All in storage, ready to either be stripped down, to be recycled, or to be rebuilt depending on the condition of the old bed." Gateway is the state's largest mattress refurbisher. For 53 years, it’s been turning old mattresses into new ones. This huge storage area is at least as large as a football field, and it's easy to imagine that nearly every old mattress in Los Angeles ends up here. Some look dirty, some as good as new, but they all go through the same tearing down and rebuilding process. Inside, Gateway looks a lot like a typical mattress factory, you'd only notice a difference at the end of the mattress' journey: "At that point, then it has to go through an oven, which runs for 205 degrees for an hour and a half," says Franco. "It takes all the impurities out of the bed. And we have six ovens that run roughly 16 hours a day, sanitizing these mattresses." The ovens, which kill bacteria and bugs, are a state requirement. They're off to places like discount stores, motels, or convalescent homes.

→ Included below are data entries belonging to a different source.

Record ProxyState : Type := MkProxy {
  debugMode : bool;
  changeHash : Z;
  config : DGateConfig;
  store : S;
  sharedCache : @cacheImpl cached;
  proxyLock : bool;
  ready : bool;
  pendingChanges : bool;
  rm : ResourceManager;
  skdr : @scheduler unit;
  changeLogs : list (ChangeLog Any);
  providers : tree string loc;
  provider_objs : gmap loc RequestContextProvider;
  pool_objs : gmap loc ModulePool;
  modPrograms : tree string (option program);
  routers : tree string (option Mux);
  raft : option bool;
  raftEnabled : bool;
  docCache : list Document.t;
  started : list goroutine }.
Lemma group_ok es p p' : routing_wf p → NoDup (es.*1) → NoDup (keys_of es) →
  group setup_namespace es p = (Return None, p') →
  (∀ ns routes, (ns, routes) ∈ es → serves p' ns routes) ∧
  (∀ ns, ns ∉ es.*1 → tree_map (routers p') !! ns = tree_map (routers p) !! ns) ∧
  routing_wf p' ∧ (∀ rt l, provider_key rt ∉ keys_of es → live p rt l → live p' rt l).
Proof.
  revert p. induction es as [|e es IH]; intros p Hwf Hns Hkeys; cbn [group].
  - intros [= <-]. split; [by intros ns routes ?%elem_of_nil|]. done.
  - rewrite run_bind_return. intros (err & p1 & He & Hrest).
    rewrite run_bind_return in Hrest. destruct Hrest as (rest & p2 & Hg & [= Herr ->]).
    destruct err as [|]; [done|]. subst rest. cbn in Hns. apply NoDup_cons in Hns as [Hn Hns].
    unfold keys_of in Hkeys. cbn in Hkeys. apply NoDup_app in Hkeys as (Hk1 & Hdis & Hk2).
    destruct (setup_namespace_ok e p p1 Hwf Hk1 He) as (Hserve & Hwf1 & Hro & Hkeep).
    destruct (IH p1 Hwf1 Hns Hk2 Hg) as (Hall & Hro' & Hwf' & Hkeep').
    split; [|split; [|split]].
    + intros ns routes. rewrite elem_of_cons. intros [<-|Hin]; [|by apply Hall]. cbn in *.
      destruct Hserve as (mux & ls & Hmux & Hl & Hreg). exists mux, ls.
      rewrite Hro' by done. split; [done|]. split; [|done].
      apply (all_live_mono p1); [|done]. intros rt l Hrt. apply Hkeep', Hdis.
      by apply list_elem_of_fmap_2.
    + intros ns. cbn. rewrite not_elem_of_cons. intros [Hne Hnin]. by rewrite Hro', Hro.
    + done.
    + intros rt l. unfold keys_of. cbn. rewrite not_elem_of_app. intros [Ha Hb] Hl. by apply Hkeep', Hkeep.
Qed.

Lemma keys_of_perm es es' : es ≡ₚ es' → keys_of es ≡ₚ keys_of es'.
Proof.
  unfold keys_of. induction 1 as [|e es es' _ IH|e1 e2 es|es1 es2 es3 _ IH1 _ IH2]; cbn; [done|..].
  - by rewrite IH.
  - by rewrite !app_assoc, (Permutation.Permutation_app_comm (map _ e2.2)).
  - by etrans.
Qed.

(** The namespaces that a change log configures, with their routes. *)
Definition scope p (log : ChangeLog Any) : outcome (gmap string (list DGateRoute.t) * ResourceManager) :=
  if full_reload p log then GetRouteNamespaceMap (rm p)
  else '(routes, m) ← GetRoutesByNamespace (Spec.Namespace log) (rm p);
       mret (if 0 <? Z.of_nat (length (elems routes))
             then {[Spec.Namespace log := elems routes]} else ∅, m).
Lemma deferred_panics {P} (d : option error → Run P (option error)) m (p p1 p2 : P) e r :
  m p = (Panic e, p1) → d None p1 = (Return r, p2) → deferred d m p = (Panic e, p2).
Proof. intros Hm Hd. unfold deferred. by rewrite Hm, Hd. Qed.
Lemma deferred_returns {P} (d : option error → Run P (option error)) m (p p1 : P) err :
  m p = (Return err, p1) → deferred d m p = d err p1.
Proof. intros Hm. unfold deferred. by rewrite Hm. Qed.

Lemma process_resource now cl reload store p x m' : proxyLock p = false → resource_log cl →
  applied cl (rm p) x m' →
  processChangeLog now (Some cl) reload store p =
    deferred (λ err, _ ← Unlock; mret err)
      (let body := deferred (hash_log cl) (λ q,
         match x with
         | Return None => reload_proxy now cl reload (set_rm m' q)
         | Return (Some err) => (Return (Some err), set_rm m' q)
         | Panic e => (Panic e, set_rm m' q)
         | Block => (Block, set_rm m' q)
         end) in
       if store then deferred (keep_log now cl) body else body) (locked p).
Proof.
  intros Hp Hcl Hx. unfold processChangeLog. go. unfold Lock. rewrite Hp.
  apply deferred_eq. unfold process_locked. destruct Hcl as [Hn Hr]. rewrite Hn. cbn [negb]. rewrite andb_true_r.
  assert (Hbody : (err ← apply_change cl store;
    match err with Some err => mret (Some err) | None => reload_proxy now cl reload end) (locked p) =
    match x with
    | Return None => reload_proxy now cl reload (set_rm m' (locked p))
    | Return (Some err) => (Return (Some err), set_rm m' (locked p))
    | Panic e => (Panic e, set_rm m' (locked p))
    | Block => (Block, set_rm m' (locked p))
    end).
  { go. rewrite apply_change_resource, (Hx (locked p)) by done. by destruct x as [[err|]|e|]. }
  cbv zeta. destruct store; [apply deferred_eq|]; by apply deferred_eq.
Qed.

(** C31: A change that the resource manager refuses leaves no trace but in the
    manager: the store, the change logs, the hash and the routers are as
    before, the lock is free, and a restart of the state is started. *)
Theorem refused_change_not_kept now cl reload store p m' err : proxyLock p = false → resource_log cl →
  applied cl (rm p) (Return (Some err)) m' →
  processChangeLog now (Some cl) reload store p =
    (Return (Some err), set_started (started p ++ [GoRestartState]) (set_rm m' p)).
Proof.
  intros Hp Hcl Hx. rewrite (process_resource now cl reload store p _ m' Hp Hcl Hx).
  destruct store; destruct p; cbn in *; by subst.
Qed.

(** The change log is not the last one kept. *)
Definition new_log p cl : Prop := ∀ xcl, last (changeLogs p) = Some xcl → ID xcl ≠ ID cl.

(** The state with the log kept. *)
Definition kept cl (s : S) (h : Z) (m' : ResourceManager) p : @ProxyState E Any S X :=
  set_changeLogs (changeLogs p ++ [cl]) (set_store s (set_changeHash h (set_rm m' p))).

Lemma keep_log_ok now cl p s : raftEnabled p = false → new_log p cl →
  StoreChangeLog (RenewID now cl) (store p) = Returns (None, s) →
  keep_log now cl None p = (Return None, set_changeLogs (changeLogs p ++ [cl]) (set_store s p)).
Proof.
  intros Hr Hnew Hs. unfold keep_log. go. rewrite Hr. cbn [negb]. unfold on_store. go. rewrite Hs.
  cbn [changeLogs set_store]. destruct (last (changeLogs p)) as [xcl|] eqn:Hl; [|done].
  by rewrite (proj2 (String.eqb_neq _ _) (Hnew xcl Hl)).
Qed.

You probably already figured out the problem with mattress rebuilding: it's kind of an unsettling thought. Retailers won't admit they sell refurbished mattresses and because of that, it's hard to know what kind you're buying. An unmarked, tagless mattress could have come from a place like Gateway or an unlicensed refurbisher. If the state law requiring mattresses recycling passes, you'll probably see more mattresses end up at places like Blue Marble Materials, just a ten minute drive from Gateway in Commerce, run by Tchad Robinson. When a mattress arrives at a plant like Tchad's, instead of being rebuilt, it's taken apart piece by piece: the metal springs are melted down, the wood is turned into chips. Robinson says the possibilities are endless: "The polyurethane foam is a valuable material in there. The cotton that can come out of a mattress, is very valuable," he says. "The shoddy, which is sort of a thick dense wool, multicolored wool material that can be used for sound insulation, for thermal insulations, quite a few applications for that that, and also the outside cover."